# Is division by $1-\frac1{\cos^2t}$ the same as multiplication by $1-\cos^2t$?

If I have $$-\frac{\sin t}{\cos t} \div (1 - \sec^2t)$$ how do I simplify the divisor?

Let's say that I rewrite it as $$1 - \sec^2t = 1 - \frac{1}{\cos^2t}$$

Can someone detail the exact algebraic steps there? My basic question is:

Can I just say the following? $$-\frac{\sin t}{\cos t} \div \left(1 - \frac{1}{\cos^2t}\right) = -\frac{\sin t}{\cos t} \times (1 - \cos^2t)$$

I suppose somebody didn't teach me fraction algebra like this in middle school, and now I'm struggling on petty things like this.

• Can you write $1 \div (1 - \frac{1}{x})$ as $(1-x)$? Same thing. – Math Lover Oct 24 '20 at 10:49
• @MathLover I'm not sure your comment is helpful, because clearly they are not confident with working with fractions in this way.
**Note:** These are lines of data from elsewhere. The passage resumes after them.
(** C5 fails as stated: the author and the title are well formed and the
    year is the text [n.d.], yet the key is the fallback key and not
    [smithndgraphene]. *)
Lemma generate_bib_key_text_year :
  clean_author_of cpython_ascii
    (sanitize_text cpython_ascii (VStr (py_str (VStr (lit "Smith, John")))))
  = Ok (lit "smith") /\
  clean_title_of cpython_ascii
    (sanitize_text cpython_ascii (VStr (py_str (VStr (lit "Graphene oxide")))))
  = Ok (lit "graphene") /\
  generate_bib_key cpython_ascii (fun _ => 42%Z)
    (VStr (lit "Smith, John")) (VStr (lit "n.d.")) (VStr (lit "Graphene oxide"))
  = Ok (lit "ref_42") /\
  generate_bib_key cpython_ascii (fun _ => 42%Z)
    (VStr (lit "Smith, John")) (VStr (lit "n.d.")) (VStr (lit "Graphene oxide"))
  <> Ok (lit "smithndgraphene").
Proof. repeat split; try reflexivity. discriminate. Qed.

Lemma generate_bib_key_year_witness :
  clean_author_of cpython_ascii
    (sanitize_text cpython_ascii (VStr (py_str (VStr (lit "Smith, John")))))
  = Ok (lit "smith") /\
  clean_title_of cpython_ascii
    (sanitize_text cpython_ascii (VStr (py_str (VStr (lit "Graphene oxide")))))
  = Ok (lit "graphene") /\
  notna (VStr (lit "n.d.")) = true /\
  py_int cpython_ascii (VStr (lit "n.d.")) = Raise ValueError /\
  generate_bib_key cpython_ascii (fun _ => 42%Z)
    (VStr (lit "Smith, John")) (VStr (lit "n.d.")) (VStr (lit "Graphene oxide"))
  = Ok (fallback_key (fun _ => 42%Z) (VStr (lit "Graphene oxide"))).
Proof.
  split; [reflexivity|]. split; [reflexivity|].
  split; [reflexivity|]. split; [reflexivity|].
  apply (generate_bib_key_year cpython_ascii (fun _ => 42%Z)
           (VStr (lit "Smith, John")) (VStr (lit "n.d.")) (VStr (lit "Graphene oxide"))
           (lit "smith") (lit "graphene")); reflexivity.
Defined.

(** ** The search *)

Section Search.
Context (Py : Interpreter).
Hypothesis ignorecase_alnum :
  forall p c, ascii_isalnum p = true -> is_ascii c = false ->
              uni_ignorecase Py p c = true -> uni_isalnum Py c = true.

Lemma ascii_lower_alnum (p c : N) :
  ascii_isalnum p = true -> ascii_lower p = ascii_lower c -> ascii_isalnum c = true.
Proof.
  unfold ascii_isalnum, ascii_lower.
  repeat match goal with
         | |- context [(?a <=? ?b)%N] => destruct (N.leb_spec a b)
         end; cbn; intros; try discriminate; try reflexivity; lia.
Qed.

Lemma ignorecase_word (p c : N) :
  is_ascii p = true -> ascii_isalnum p = true ->
  ignorecase_eq Py p c = true -> is_word Py c = true.
Proof.
  intros Hp Hal. unfold ignorecase_eq, is_word, isalnum. rewrite Hp. cbn.
  destruct (is_ascii c) eqn:Hc.
  - intros H%N.eqb_eq. rewrite (ascii_lower_alnum p c Hal H). reflexivity.
  - intros H. rewrite (ignorecase_alnum p c Hal Hc H). reflexivity.
Qed.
They may legitimately not know the answer to your question, and so be uncertain as to whether you are saying "of course you can do this", or "of course you cannot do this". – Morgan Rodgers Oct 24 '20 at 10:54
• @MorganRodgers I am not sure I agree with you. I translated the problem from trigonometry to regular fraction thinking it may help the OP to think in the right direction. Of course there is an assumption that the person understands fraction in regular context and is just confused in this case. – Math Lover Oct 24 '20 at 10:58

No.

\begin{align}-\dfrac{\sin t}{\cos t}\div (1-\sec^2t) &= -\dfrac{\sin t}{\cos t}\div \left(1-\dfrac{1}{\cos^2t}\right) = -\dfrac{\sin t}{\cos t}\div \left(\dfrac{\cos^2t-1}{\cos^2t}\right) \\&=-\dfrac{\sin t}{\cos t}\times \left(\dfrac{\cos^2t}{\cos^2t-1}\right)=\dfrac{\sin t \cos t}{1-\cos^2t} =\dfrac{\sin t \cos t}{\sin^2t} \\&=\dfrac{\cos t}{\sin t}\end{align}

$$- \frac{ \sin{t} }{ \cos{t} } \div (1 - \frac{1}{\cos^2{t}}) = \\ - \frac{ \sin{t} }{ \cos{t} } \div (\frac{\cos^2{t} - 1}{\cos^2{t}}) = \\ - \frac{ \sin{t} }{ \cos{t} } \div (\frac{- \sin^2{t}}{\cos^2{t}}) = \\- \frac{ \sin{t} }{ \cos{t} } \cdot (\frac{- \cos^2{t}}{\sin^2{t}}) = \\ =\frac{\cos{t}}{\sin{t}}$$

Using the fact that: $$-\sin^2{t} = \cos^2{t} - 1$$

• This doesn't at all answer the question they are asking. – Morgan Rodgers Oct 24 '20 at 10:55
• @MorganRodgers Well, he asked how does he simplify the divisor which is really the main idea in this answer - as an example. And if you are talking about the fact I didn't specify "yes" / "no" - then, sometimes math can explain better than words, just need to read between the lines. – WATER Oct 24 '20 at 10:56

Let $$M=1-\frac{1}{\cos^22t}$$ and $$N=1-\cos^22t.$$ The question is asking whether $$M$$ and $$N$$ are multiplicative inverses, or in other words whether $$MN=1$$ in most interesting cases. Let's check. We find that $$MN$$ is equal to

$$\left(1-\frac{1}{\cos^22t}\right)(1-\cos^22t)=2-\left(\cos^22t+\frac{1}{\cos^22t}\right),$$ which is clearly not identically equal to $$1,$$ which puts the answer to your question in the negative.

Note that

$$1-\frac1x = 1-x \iff \frac1x=x \iff x^2=1$$

that is by $$x=\cos^2t$$

$$\cos^4t=1 \iff t=k\pi$$

which is not true in general and therefore your step is not correct.

No.

$$\lvert \sec x\rvert \ge 1$$, so $$1-\sec^2 x \le 0$$, so division by $$1-\sec^2 x$$ flips the sign (if the division is defined).

$$0 \le \lvert \cos x\rvert \le 1$$, so $$0\le 1 - \cos ^2 x \le 1$$, so multiplication by $$1-\cos ^2 x$$ keeps the sign unchanged.